RECORD EXTRACTS
════════════════
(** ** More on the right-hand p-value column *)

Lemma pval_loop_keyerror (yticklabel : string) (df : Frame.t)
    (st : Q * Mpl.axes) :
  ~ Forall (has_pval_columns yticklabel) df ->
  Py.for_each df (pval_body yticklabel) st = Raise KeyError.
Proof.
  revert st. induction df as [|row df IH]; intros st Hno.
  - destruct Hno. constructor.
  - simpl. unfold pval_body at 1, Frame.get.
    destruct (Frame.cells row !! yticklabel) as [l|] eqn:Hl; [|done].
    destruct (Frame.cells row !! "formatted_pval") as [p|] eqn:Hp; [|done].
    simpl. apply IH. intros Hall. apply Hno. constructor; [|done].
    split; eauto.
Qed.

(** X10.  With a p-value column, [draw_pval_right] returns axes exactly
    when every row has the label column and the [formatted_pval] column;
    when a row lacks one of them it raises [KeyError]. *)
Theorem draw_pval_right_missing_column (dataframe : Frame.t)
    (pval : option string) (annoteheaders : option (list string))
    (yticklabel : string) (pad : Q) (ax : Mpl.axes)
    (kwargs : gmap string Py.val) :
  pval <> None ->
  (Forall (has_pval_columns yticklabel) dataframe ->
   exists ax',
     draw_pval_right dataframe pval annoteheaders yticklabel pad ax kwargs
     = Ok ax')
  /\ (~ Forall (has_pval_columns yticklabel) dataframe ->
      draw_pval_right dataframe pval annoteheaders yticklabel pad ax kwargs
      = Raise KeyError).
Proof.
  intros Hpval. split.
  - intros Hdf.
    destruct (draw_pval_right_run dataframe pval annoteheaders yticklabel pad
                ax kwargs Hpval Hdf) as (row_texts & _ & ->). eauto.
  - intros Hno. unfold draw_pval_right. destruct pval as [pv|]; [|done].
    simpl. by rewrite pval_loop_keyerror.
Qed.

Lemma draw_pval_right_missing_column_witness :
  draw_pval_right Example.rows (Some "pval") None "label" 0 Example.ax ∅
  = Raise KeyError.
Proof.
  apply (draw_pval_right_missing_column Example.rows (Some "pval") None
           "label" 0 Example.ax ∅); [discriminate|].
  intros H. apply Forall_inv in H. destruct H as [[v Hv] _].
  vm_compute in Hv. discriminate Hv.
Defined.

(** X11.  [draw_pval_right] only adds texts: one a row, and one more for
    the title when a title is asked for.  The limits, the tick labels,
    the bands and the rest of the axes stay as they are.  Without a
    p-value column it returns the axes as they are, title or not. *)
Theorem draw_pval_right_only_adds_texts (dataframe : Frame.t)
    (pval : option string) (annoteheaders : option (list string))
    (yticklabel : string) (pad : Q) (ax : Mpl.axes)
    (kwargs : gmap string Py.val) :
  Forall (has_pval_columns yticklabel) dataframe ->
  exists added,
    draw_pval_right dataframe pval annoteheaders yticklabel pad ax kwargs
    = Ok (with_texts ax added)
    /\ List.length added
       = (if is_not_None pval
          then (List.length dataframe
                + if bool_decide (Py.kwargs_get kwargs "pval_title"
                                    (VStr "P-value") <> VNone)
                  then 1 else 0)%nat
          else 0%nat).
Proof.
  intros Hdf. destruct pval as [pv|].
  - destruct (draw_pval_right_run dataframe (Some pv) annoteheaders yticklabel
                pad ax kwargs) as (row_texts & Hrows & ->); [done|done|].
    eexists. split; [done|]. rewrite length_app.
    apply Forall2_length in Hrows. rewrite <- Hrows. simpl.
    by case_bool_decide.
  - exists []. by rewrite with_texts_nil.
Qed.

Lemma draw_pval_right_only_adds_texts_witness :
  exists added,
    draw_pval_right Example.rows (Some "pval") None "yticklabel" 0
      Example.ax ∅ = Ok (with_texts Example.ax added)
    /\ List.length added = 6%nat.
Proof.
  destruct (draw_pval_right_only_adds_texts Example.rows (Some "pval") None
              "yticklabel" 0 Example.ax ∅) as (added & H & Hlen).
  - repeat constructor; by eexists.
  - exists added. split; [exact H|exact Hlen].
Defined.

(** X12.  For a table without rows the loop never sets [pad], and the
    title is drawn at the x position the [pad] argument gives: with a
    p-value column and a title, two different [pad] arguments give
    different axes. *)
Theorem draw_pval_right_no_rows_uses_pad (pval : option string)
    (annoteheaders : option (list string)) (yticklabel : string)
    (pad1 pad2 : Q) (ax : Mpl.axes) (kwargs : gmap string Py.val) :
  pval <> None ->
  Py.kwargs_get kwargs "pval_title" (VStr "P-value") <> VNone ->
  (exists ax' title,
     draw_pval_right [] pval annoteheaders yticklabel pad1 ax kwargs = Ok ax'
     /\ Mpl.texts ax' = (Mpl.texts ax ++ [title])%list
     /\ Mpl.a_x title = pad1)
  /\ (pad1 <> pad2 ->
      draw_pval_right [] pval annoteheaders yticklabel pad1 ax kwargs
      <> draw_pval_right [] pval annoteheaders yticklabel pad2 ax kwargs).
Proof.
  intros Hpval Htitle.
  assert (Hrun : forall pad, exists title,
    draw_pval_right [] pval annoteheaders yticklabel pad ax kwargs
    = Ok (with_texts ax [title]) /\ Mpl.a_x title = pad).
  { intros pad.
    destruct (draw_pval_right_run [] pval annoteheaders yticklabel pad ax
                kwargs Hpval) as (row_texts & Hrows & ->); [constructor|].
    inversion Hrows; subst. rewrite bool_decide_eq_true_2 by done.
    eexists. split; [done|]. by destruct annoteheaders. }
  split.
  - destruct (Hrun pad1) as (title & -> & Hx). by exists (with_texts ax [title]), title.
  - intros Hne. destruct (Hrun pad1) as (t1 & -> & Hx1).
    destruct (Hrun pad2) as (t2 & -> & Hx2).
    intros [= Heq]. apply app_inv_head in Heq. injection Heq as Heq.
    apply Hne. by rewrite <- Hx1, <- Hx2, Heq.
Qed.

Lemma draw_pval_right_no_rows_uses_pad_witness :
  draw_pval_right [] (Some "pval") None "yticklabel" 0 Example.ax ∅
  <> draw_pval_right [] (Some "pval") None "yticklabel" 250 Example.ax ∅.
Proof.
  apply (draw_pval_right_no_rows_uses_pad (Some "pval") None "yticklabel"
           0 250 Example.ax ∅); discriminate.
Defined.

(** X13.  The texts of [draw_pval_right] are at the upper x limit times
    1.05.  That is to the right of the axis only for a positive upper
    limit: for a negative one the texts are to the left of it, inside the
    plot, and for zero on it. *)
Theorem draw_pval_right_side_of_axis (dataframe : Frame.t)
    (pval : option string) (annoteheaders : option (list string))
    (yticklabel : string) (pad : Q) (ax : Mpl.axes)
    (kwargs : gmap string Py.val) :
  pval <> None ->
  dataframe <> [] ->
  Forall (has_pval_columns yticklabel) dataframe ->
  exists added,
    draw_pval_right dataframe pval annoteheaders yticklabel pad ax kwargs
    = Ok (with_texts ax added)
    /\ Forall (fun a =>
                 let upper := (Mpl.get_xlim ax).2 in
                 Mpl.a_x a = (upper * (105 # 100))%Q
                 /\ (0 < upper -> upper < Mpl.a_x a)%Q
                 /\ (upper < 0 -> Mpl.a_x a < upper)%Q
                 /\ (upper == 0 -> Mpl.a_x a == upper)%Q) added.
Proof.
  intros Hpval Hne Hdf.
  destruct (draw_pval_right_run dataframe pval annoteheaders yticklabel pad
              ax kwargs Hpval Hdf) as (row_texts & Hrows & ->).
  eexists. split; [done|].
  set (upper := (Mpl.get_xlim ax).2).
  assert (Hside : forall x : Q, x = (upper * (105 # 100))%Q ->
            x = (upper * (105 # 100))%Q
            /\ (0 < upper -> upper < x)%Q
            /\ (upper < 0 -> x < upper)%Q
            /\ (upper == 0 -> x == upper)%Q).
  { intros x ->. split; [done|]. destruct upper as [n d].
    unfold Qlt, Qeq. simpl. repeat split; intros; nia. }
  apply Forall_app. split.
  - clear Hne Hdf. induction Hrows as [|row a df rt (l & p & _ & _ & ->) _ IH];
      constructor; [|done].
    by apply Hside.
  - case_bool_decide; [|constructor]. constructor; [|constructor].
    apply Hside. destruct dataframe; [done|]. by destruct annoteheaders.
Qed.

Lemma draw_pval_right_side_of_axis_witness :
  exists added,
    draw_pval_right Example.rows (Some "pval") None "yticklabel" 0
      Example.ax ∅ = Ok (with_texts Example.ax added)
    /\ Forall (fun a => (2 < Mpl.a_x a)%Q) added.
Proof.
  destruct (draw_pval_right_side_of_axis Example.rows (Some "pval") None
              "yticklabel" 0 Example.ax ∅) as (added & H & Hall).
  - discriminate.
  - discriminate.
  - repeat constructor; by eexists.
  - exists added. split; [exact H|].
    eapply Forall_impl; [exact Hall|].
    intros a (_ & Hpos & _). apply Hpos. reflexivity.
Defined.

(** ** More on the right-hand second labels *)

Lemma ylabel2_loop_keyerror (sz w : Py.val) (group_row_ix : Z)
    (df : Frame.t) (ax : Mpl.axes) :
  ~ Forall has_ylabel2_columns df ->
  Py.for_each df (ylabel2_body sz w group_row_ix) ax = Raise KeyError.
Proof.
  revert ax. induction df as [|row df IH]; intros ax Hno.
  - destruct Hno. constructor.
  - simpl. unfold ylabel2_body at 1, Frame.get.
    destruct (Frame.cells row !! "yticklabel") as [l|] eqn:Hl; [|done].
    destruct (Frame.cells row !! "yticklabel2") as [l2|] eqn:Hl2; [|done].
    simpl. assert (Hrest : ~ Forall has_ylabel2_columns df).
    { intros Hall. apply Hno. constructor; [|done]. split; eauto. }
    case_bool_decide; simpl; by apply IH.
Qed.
════════════════
TO DO
With the line that has "the bands and" as the first and the line that has "- destruct (draw_pval_right_run" as the last, repeat exactly that run of lines above and no more.

PROBLEM SOLUTION
    the bands and the rest of the axes stay as they are.  Without a
    p-value column it returns the axes as they are, title or not. *)
Theorem draw_pval_right_only_adds_texts (dataframe : Frame.t)
    (pval : option string) (annoteheaders : option (list string))
    (yticklabel : string) (pad : Q) (ax : Mpl.axes)
    (kwargs : gmap string Py.val) :
  Forall (has_pval_columns yticklabel) dataframe ->
  exists added,
    draw_pval_right dataframe pval annoteheaders yticklabel pad ax kwargs
    = Ok (with_texts ax added)
    /\ List.length added
       = (if is_not_None pval
          then (List.length dataframe
                + if bool_decide (Py.kwargs_get kwargs "pval_title"
                                    (VStr "P-value") <> VNone)
                  then 1 else 0)%nat
          else 0%nat).
Proof.
  intros Hdf. destruct pval as [pv|].
  - destruct (draw_pval_right_run dataframe (Some pv) annoteheaders yticklabel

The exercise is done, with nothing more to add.